- _SUPPLIED INFORMATION_
Definition parseFloat (s : string) : number :=
  match drop_ws s with
  | String "-" r => parse_unsigned true r
  | String "+" r => parse_unsigned false r
  | r => parse_unsigned false r
  end.

(** Rounding of the fraction [n / d] (with [0 <= n], [0 < d]) to the nearest
    integer, the larger one on a tie. *)
Definition round_half_up (n d : Z) : Z := (2 * n + d) / (2 * d).

(** The integer nearest to [10^f] times the magnitude of a finite number. *)
Definition scaled (f : Z) (m : positive) (e : Z) : Z :=
  let '(n, d) := magnitude m e in round_half_up (10 ^ f * n) d.

(** The digits of [n / 10^f] with [f] fraction digits: the integer part,
    and after the point the last [f] digits of [n]. *)
Definition fixed_digits (f : nat) (n : Z) : string :=
  match f with
  | O => Str.of_Z n
  | _ => (Str.of_Z (n / 10 ^ Z.of_nat f) ++ "." ++
          pad_left f (Str.of_Z (n mod 10 ^ Z.of_nat f)))%string
  end.

(** The shortest decimal digits that read back as the finite number
    [S754_finite false m e]: the pair [(s, n)] of Number::toString, the
    digits being those of [s] and the value [s * 10^(n - k)] for [k] the
    number of digits of [s]. *)
Fixpoint decimal_exponent_up (fuel : nat) (n d p : Z) : Z :=
  match fuel with
  | O => p
  | S f => if 10 ^ p * d <=? n then decimal_exponent_up f n d (p + 1) else p
  end.

Fixpoint decimal_exponent_down (fuel : nat) (n d p : Z) : Z :=
  match fuel with
  | O => p
  | S f => if n * 10 ^ p <? d then decimal_exponent_down f n d (p + 1) else - p + 1
  end.

(** The [n] with [10^(n-1) <= num/den < 10^n]. *)
Definition decimal_exponent (num den : Z) : Z :=
  if den <=? num then decimal_exponent_up 400 num den 0
  else decimal_exponent_down 400 num den 1.

Definition reads_back (m : positive) (e : Z) (s p : Z) : bool :=
  SFeqb (of_decimal false s p) (S754_finite false m e).

Fixpoint shortest_fuel (fuel : nat) (m : positive) (e : Z) (n0 k : Z) : Z * Z :=
  let '(num, den) := magnitude m e in
  let p := n0 - k in
  let lo := if 0 <=? p then num / (den * 10 ^ p) else (num * 10 ^ (- p)) / den in
  let hi := lo + 1 in
  let ok_lo := reads_back m e lo p in
  let ok_hi := reads_back m e hi p in
  (* twice the distance of each candidate to the value, over a common scale *)
  let closer_hi :=
    if 0 <=? p
    then (hi * 10 ^ p * den - num) <? (num - lo * 10 ^ p * den)
    else (hi * den - num * 10 ^ (- p)) <? (num * 10 ^ (- p) - lo * den) in
  let tie :=
    if 0 <=? p
    then (hi * 10 ^ p * den - num) =? (num - lo * 10 ^ p * den)
    else (hi * den - num * 10 ^ (- p)) =? (num * 10 ^ (- p) - lo * den) in
  let pick_hi := ok_hi && (negb ok_lo || closer_hi || (tie && Z.even hi)) in
  let found := ok_lo || ok_hi in
  match fuel with
  | O => (lo, n0)
  | S f =>
      if found then
        if pick_hi then (if hi =? 10 ^ k then (10 ^ (k - 1), n0 + 1) else (hi, n0))
        else (lo, n0)
      else shortest_fuel f m e n0 (k + 1)
  end.

Definition shortest (m : positive) (e : Z) : Z * Z :=
  let '(num, den) := magnitude m e in
  shortest_fuel 17 m e (decimal_exponent num den) 1.

(** Number::toString(x) in radix 10 *)
Definition exponent_part (n : Z) : string :=
  let sign := if 0 <=? n - 1 then "+" else "-" in
  ("e" ++ sign ++ Str.of_Z (Z.abs (n - 1)))%string.

Definition toString_digits (s n : Z) : string :=
  let ds := Str.of_Z s in
  let k := len ds in
  if (k <=? n) && (n <=? 21) then
    (ds ++ zeros (Z.to_nat (n - k)))%string
  else if (0 <? n) && (n <=? 21) then
    (substring 0 (Z.to_nat n) ds ++ "." ++
     substring (Z.to_nat n) (Z.to_nat (k - n)) ds)%string
  else if (-6 <? n) && (n <=? 0) then
    ("0." ++ zeros (Z.to_nat (- n)) ++ ds)%string
  else if k =? 1 then
    (ds ++ exponent_part n)%string
  else
    (substring 0 1 ds ++ "." ++ substring 1 (Z.to_nat (k - 1)) ds
     ++ exponent_part n)%string.
(** * gravity_bridge: a host temperature reporter

    A shallow embedding of [gravity_bridge.py] and the properties its
    specification states about it.

    Modelling conventions.
    - Text is [string] (ASCII code units): the outputs of the external tools,
      the sysfs file contents and the kernel release string are taken to be
      ASCII text.
    - A Python [float] is an exact rational ([Q]); binary64 rounding and
      overflow are not modelled.  Values are compared with [==] where a
      numeral is expected.
    - A Python exception is the [Raise] outcome of the [exc] monad; a
      [try ... except Exception: pass] block is [try_].
    - The outside world (kernel release, OS family, command line, file system,
      child processes) is an explicit [Env] record.
    - Lines printed to the error stream (the debug trace) are not part of the
      model; only standard output is recorded. *)

From Stdlib Require Import ZArith QArith Qabs Qround Lqa Lia Bool List Ascii String.
From Stdlib Require Import DecimalString.
From Stdlib Require DecimalN.
Import ListNotations.
Local Open Scope string_scope.
Local Open Scope Z_scope.

(** ** Exceptions *)

Inductive exc (A : Type) : Type :=
| Ret (a : A)
| Raise.
Arguments Ret {A} a.
Arguments Raise {A}.

Definition bind {A B : Type} (m : exc A) (k : A -> exc B) : exc B :=
  match m with
  | Ret a => k a
  | Raise => Raise
  end.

- _WHAT YOU WILL DO_
Write out, from the lines above, only those from the line with "(** Number::toString(x) in radix 10 *)" to the line with "- A Python exception", exactly as given, including the first and the last.

- _RESPONSE BOX_
(** Number::toString(x) in radix 10 *)
Definition exponent_part (n : Z) : string :=
  let sign := if 0 <=? n - 1 then "+" else "-" in
  ("e" ++ sign ++ Str.of_Z (Z.abs (n - 1)))%string.

Definition toString_digits (s n : Z) : string :=
  let ds := Str.of_Z s in
  let k := len ds in
  if (k <=? n) && (n <=? 21) then
    (ds ++ zeros (Z.to_nat (n - k)))%string
  else if (0 <? n) && (n <=? 21) then
    (substring 0 (Z.to_nat n) ds ++ "." ++
     substring (Z.to_nat n) (Z.to_nat (k - n)) ds)%string
  else if (-6 <? n) && (n <=? 0) then
    ("0." ++ zeros (Z.to_nat (- n)) ++ ds)%string
  else if k =? 1 then
    (ds ++ exponent_part n)%string
  else
    (substring 0 1 ds ++ "." ++ substring 1 (Z.to_nat (k - 1)) ds
     ++ exponent_part n)%string.
(** * gravity_bridge: a host temperature reporter

    A shallow embedding of [gravity_bridge.py] and the properties its
    specification states about it.

    Modelling conventions.
    - Text is [string] (ASCII code units): the outputs of the external tools,
      the sysfs file contents and the kernel release string are taken to be
      ASCII text.
    - A Python [float] is an exact rational ([Q]); binary64 rounding and
      overflow are not modelled.  Values are compared with [==] where a
      numeral is expected.
    - A Python exception is the [Raise] outcome of the [exc] monad; a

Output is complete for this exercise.